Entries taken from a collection
#####

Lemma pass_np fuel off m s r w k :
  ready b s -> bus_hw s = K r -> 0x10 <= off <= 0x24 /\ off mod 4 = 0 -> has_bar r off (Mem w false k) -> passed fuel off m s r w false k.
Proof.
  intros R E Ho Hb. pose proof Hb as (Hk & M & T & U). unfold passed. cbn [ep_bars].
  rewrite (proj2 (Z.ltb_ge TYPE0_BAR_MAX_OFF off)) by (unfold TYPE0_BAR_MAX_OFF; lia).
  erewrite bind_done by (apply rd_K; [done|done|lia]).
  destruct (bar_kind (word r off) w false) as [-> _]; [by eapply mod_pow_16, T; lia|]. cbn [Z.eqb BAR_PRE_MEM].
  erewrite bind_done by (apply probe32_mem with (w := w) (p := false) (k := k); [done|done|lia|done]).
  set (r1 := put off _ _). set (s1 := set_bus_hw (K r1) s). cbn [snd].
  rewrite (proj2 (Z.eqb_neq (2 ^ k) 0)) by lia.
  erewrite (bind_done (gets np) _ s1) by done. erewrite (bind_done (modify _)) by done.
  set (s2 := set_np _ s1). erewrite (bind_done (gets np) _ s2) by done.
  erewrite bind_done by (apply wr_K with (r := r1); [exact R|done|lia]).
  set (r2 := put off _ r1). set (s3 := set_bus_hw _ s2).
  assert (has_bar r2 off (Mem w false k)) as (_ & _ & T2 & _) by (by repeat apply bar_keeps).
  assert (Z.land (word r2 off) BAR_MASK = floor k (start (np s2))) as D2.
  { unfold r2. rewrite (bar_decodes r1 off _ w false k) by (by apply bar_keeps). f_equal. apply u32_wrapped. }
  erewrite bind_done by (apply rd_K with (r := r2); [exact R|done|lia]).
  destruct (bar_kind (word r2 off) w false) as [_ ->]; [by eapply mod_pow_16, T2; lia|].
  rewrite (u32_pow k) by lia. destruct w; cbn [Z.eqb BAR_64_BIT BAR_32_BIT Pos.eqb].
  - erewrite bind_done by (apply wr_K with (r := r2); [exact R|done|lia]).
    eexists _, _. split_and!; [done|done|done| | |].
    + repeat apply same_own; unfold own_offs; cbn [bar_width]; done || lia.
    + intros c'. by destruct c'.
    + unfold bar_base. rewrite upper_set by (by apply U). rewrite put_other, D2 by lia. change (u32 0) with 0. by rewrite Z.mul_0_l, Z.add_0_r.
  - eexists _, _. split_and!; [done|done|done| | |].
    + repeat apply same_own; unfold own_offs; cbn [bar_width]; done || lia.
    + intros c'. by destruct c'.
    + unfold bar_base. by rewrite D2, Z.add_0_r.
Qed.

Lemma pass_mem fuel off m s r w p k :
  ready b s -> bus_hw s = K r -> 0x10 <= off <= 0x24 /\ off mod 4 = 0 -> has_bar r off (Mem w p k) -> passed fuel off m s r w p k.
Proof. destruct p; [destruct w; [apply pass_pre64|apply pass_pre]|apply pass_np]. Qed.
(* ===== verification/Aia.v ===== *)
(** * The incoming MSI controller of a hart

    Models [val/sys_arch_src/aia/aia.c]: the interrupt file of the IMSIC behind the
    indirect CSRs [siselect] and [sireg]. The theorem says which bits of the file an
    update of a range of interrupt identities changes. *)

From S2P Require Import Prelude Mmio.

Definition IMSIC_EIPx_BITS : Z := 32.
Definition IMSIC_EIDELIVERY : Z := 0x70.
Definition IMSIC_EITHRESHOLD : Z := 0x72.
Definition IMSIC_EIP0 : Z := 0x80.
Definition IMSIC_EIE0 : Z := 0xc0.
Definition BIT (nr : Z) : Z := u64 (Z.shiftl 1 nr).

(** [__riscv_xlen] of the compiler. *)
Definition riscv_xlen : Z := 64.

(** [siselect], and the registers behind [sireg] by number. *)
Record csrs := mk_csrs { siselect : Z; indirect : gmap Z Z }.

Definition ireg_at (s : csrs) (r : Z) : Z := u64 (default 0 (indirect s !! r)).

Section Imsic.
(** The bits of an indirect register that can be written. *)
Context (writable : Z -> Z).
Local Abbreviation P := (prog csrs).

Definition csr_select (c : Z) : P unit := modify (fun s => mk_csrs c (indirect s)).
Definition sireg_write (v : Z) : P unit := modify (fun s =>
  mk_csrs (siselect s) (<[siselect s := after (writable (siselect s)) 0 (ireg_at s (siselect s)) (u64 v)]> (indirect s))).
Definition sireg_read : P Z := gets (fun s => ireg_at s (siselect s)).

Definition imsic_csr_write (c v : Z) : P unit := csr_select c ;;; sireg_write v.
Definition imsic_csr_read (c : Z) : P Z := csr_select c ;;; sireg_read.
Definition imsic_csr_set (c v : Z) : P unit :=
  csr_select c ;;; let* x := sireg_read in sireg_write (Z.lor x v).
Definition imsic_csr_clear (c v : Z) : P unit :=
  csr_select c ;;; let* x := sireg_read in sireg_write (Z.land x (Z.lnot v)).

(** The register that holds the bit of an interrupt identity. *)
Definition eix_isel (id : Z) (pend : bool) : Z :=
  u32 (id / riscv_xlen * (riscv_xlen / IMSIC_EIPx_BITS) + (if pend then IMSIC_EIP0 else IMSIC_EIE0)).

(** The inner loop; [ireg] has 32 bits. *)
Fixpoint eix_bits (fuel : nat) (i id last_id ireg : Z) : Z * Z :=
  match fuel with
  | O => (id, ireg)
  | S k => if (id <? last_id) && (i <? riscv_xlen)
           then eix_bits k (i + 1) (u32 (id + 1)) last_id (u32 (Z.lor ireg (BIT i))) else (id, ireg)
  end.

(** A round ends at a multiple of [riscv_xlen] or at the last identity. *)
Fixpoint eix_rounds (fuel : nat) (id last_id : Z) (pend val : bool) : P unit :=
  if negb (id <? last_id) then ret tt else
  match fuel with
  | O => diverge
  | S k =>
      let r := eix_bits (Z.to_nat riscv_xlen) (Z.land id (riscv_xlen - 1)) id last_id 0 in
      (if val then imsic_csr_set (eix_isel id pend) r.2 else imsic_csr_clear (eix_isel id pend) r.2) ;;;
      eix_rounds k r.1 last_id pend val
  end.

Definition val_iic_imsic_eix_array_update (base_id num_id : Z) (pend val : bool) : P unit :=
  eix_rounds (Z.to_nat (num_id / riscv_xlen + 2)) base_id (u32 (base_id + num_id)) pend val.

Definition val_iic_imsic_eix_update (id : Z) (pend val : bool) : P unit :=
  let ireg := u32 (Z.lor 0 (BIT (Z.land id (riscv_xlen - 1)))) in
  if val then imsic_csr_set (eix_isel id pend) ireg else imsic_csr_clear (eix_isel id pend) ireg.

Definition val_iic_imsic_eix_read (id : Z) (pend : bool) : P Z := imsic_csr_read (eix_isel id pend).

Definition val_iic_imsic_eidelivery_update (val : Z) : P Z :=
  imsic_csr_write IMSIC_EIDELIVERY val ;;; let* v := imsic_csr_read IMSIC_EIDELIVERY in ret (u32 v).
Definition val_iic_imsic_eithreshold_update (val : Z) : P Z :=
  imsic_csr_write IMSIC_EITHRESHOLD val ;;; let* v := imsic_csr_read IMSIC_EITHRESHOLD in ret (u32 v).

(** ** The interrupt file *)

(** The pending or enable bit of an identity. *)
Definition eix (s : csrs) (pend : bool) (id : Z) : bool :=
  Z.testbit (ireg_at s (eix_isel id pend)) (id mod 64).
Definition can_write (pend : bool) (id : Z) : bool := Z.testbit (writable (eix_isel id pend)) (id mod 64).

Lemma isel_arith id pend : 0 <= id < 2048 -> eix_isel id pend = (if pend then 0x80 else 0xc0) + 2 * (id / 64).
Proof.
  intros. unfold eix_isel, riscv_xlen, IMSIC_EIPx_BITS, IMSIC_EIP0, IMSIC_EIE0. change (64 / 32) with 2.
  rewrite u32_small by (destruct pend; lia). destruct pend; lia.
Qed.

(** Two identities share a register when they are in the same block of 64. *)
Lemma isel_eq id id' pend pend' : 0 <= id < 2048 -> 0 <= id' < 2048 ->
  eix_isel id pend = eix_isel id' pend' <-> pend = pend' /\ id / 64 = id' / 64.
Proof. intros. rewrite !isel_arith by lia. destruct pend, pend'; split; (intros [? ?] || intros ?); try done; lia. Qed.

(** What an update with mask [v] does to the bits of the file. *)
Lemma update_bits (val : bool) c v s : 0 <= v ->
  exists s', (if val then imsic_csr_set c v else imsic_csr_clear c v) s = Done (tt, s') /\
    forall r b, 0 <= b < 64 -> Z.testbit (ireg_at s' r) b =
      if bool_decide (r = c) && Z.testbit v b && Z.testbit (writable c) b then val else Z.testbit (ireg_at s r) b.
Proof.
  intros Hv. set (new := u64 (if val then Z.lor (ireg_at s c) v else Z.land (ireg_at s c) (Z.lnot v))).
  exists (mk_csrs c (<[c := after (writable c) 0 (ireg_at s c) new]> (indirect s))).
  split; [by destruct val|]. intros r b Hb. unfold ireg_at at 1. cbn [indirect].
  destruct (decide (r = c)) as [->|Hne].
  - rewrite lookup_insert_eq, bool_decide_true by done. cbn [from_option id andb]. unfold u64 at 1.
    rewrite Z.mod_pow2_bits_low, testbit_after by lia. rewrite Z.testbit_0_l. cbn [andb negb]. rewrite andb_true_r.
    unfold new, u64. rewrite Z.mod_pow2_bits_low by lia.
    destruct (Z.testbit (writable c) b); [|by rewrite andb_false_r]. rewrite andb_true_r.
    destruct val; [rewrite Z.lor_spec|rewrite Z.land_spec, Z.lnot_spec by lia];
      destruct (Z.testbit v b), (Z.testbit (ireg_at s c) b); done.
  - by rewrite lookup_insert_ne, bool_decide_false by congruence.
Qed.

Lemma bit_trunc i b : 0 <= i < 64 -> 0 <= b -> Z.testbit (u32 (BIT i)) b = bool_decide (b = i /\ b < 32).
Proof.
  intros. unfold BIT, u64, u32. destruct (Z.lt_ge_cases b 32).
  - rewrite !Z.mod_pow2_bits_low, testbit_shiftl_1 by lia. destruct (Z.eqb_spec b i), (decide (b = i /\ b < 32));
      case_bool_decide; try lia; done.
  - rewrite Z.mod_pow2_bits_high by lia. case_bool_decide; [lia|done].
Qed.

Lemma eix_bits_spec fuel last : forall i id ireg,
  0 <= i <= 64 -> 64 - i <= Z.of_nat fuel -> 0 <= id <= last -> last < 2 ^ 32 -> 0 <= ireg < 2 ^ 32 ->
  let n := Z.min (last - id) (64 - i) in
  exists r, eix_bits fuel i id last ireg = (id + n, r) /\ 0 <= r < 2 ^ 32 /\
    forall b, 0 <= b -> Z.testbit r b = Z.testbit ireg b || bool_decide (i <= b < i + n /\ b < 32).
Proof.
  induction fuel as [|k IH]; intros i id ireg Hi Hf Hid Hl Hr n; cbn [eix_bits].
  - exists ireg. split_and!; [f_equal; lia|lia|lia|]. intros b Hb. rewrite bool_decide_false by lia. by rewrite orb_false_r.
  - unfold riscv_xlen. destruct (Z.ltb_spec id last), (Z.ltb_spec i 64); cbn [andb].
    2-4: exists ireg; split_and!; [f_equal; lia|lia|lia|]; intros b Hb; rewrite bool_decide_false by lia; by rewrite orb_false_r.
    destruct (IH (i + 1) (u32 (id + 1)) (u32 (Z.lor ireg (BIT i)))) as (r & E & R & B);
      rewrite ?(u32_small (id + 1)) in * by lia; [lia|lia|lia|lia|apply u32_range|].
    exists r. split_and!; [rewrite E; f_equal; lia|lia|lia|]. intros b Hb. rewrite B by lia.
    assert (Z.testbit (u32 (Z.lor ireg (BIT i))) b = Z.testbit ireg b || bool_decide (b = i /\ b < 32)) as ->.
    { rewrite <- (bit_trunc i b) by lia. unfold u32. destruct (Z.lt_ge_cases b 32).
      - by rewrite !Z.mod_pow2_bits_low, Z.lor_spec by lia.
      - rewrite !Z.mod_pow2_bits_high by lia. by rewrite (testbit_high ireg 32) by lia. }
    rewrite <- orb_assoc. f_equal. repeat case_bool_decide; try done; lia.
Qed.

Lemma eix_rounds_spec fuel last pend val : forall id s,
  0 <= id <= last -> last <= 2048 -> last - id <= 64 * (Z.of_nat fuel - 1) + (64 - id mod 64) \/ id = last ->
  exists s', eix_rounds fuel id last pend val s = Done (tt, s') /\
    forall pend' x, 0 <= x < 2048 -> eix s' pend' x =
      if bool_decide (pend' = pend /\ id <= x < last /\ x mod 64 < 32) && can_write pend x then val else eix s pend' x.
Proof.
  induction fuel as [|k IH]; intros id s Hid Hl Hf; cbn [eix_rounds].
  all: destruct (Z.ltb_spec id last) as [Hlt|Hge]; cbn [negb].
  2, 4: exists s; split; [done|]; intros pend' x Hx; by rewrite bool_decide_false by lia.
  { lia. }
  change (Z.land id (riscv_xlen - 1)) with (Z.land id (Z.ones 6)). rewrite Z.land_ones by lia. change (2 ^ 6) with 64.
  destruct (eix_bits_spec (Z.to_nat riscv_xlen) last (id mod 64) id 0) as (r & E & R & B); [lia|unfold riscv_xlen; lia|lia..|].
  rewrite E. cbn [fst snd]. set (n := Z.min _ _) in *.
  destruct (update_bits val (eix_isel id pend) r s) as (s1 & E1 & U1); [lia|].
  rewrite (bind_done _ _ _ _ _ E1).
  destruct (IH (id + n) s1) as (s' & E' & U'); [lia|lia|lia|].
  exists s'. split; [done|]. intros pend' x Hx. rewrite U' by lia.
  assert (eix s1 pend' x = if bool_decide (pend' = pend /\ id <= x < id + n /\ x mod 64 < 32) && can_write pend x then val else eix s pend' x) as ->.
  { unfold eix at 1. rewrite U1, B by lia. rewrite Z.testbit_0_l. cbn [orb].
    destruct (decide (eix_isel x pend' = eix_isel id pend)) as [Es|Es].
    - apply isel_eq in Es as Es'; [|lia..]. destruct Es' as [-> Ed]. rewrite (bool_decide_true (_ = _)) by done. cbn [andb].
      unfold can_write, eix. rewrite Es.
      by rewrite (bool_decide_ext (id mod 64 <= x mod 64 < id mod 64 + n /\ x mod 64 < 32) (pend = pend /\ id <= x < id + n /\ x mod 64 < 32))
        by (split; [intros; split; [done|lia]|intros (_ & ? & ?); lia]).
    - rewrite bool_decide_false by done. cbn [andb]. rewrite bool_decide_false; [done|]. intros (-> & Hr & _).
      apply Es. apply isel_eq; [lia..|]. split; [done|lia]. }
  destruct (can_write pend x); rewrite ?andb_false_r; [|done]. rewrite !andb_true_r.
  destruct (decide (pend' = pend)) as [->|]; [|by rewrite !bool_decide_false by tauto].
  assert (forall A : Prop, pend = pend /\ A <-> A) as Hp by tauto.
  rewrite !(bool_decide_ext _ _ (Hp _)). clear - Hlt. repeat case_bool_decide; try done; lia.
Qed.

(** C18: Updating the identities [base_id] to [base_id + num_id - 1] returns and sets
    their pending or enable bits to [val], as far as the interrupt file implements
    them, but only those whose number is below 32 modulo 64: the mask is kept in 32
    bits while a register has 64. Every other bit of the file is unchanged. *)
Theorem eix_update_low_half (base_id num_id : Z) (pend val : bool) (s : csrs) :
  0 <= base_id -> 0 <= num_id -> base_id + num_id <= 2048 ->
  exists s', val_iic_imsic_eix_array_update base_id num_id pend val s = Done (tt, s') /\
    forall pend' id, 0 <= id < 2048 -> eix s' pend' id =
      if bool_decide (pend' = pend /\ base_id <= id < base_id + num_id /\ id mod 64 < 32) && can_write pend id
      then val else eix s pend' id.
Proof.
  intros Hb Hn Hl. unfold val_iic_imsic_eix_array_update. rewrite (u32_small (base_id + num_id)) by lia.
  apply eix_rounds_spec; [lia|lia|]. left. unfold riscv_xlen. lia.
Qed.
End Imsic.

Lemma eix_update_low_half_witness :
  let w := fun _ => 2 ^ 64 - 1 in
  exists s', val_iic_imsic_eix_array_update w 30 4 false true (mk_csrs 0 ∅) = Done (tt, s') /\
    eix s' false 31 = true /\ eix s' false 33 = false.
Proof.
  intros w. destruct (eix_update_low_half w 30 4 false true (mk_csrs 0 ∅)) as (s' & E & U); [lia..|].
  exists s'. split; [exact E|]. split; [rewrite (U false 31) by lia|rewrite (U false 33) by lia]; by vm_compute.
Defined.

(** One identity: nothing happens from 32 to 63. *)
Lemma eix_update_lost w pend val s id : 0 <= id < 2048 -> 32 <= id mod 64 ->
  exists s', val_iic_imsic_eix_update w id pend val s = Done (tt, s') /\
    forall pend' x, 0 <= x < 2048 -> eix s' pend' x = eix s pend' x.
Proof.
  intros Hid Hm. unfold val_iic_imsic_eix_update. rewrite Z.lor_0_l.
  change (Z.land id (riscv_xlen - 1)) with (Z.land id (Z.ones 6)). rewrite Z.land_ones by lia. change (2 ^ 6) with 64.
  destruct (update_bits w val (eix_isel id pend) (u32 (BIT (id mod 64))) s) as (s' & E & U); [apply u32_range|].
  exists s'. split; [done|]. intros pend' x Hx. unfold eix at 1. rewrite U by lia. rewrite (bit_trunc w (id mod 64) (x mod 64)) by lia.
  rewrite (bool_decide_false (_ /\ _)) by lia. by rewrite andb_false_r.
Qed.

#####

→ About this exercise:
Beginning at the line above that contains "Definition IMSIC_EITHRESHOLD : Z := 0x72.", return each line exactly through the line that contains "Definition sireg_write (v", and no others.

→ Solution for this task:
Definition IMSIC_EITHRESHOLD : Z := 0x72.
Definition IMSIC_EIP0 : Z := 0x80.
Definition IMSIC_EIE0 : Z := 0xc0.
Definition BIT (nr : Z) : Z := u64 (Z.shiftl 1 nr).

(** [__riscv_xlen] of the compiler. *)
Definition riscv_xlen : Z := 64.

(** [siselect], and the registers behind [sireg] by number. *)
Record csrs := mk_csrs { siselect : Z; indirect : gmap Z Z }.

Definition ireg_at (s : csrs) (r : Z) : Z := u64 (default 0 (indirect s !! r)).

Section Imsic.
(** The bits of an indirect register that can be written. *)
Context (writable : Z -> Z).
Local Abbreviation P := (prog csrs).

Definition csr_select (c : Z) : P unit := modify (fun s => mk_csrs c (indirect s)).
Definition sireg_write (v : Z) : P unit := modify (fun s =>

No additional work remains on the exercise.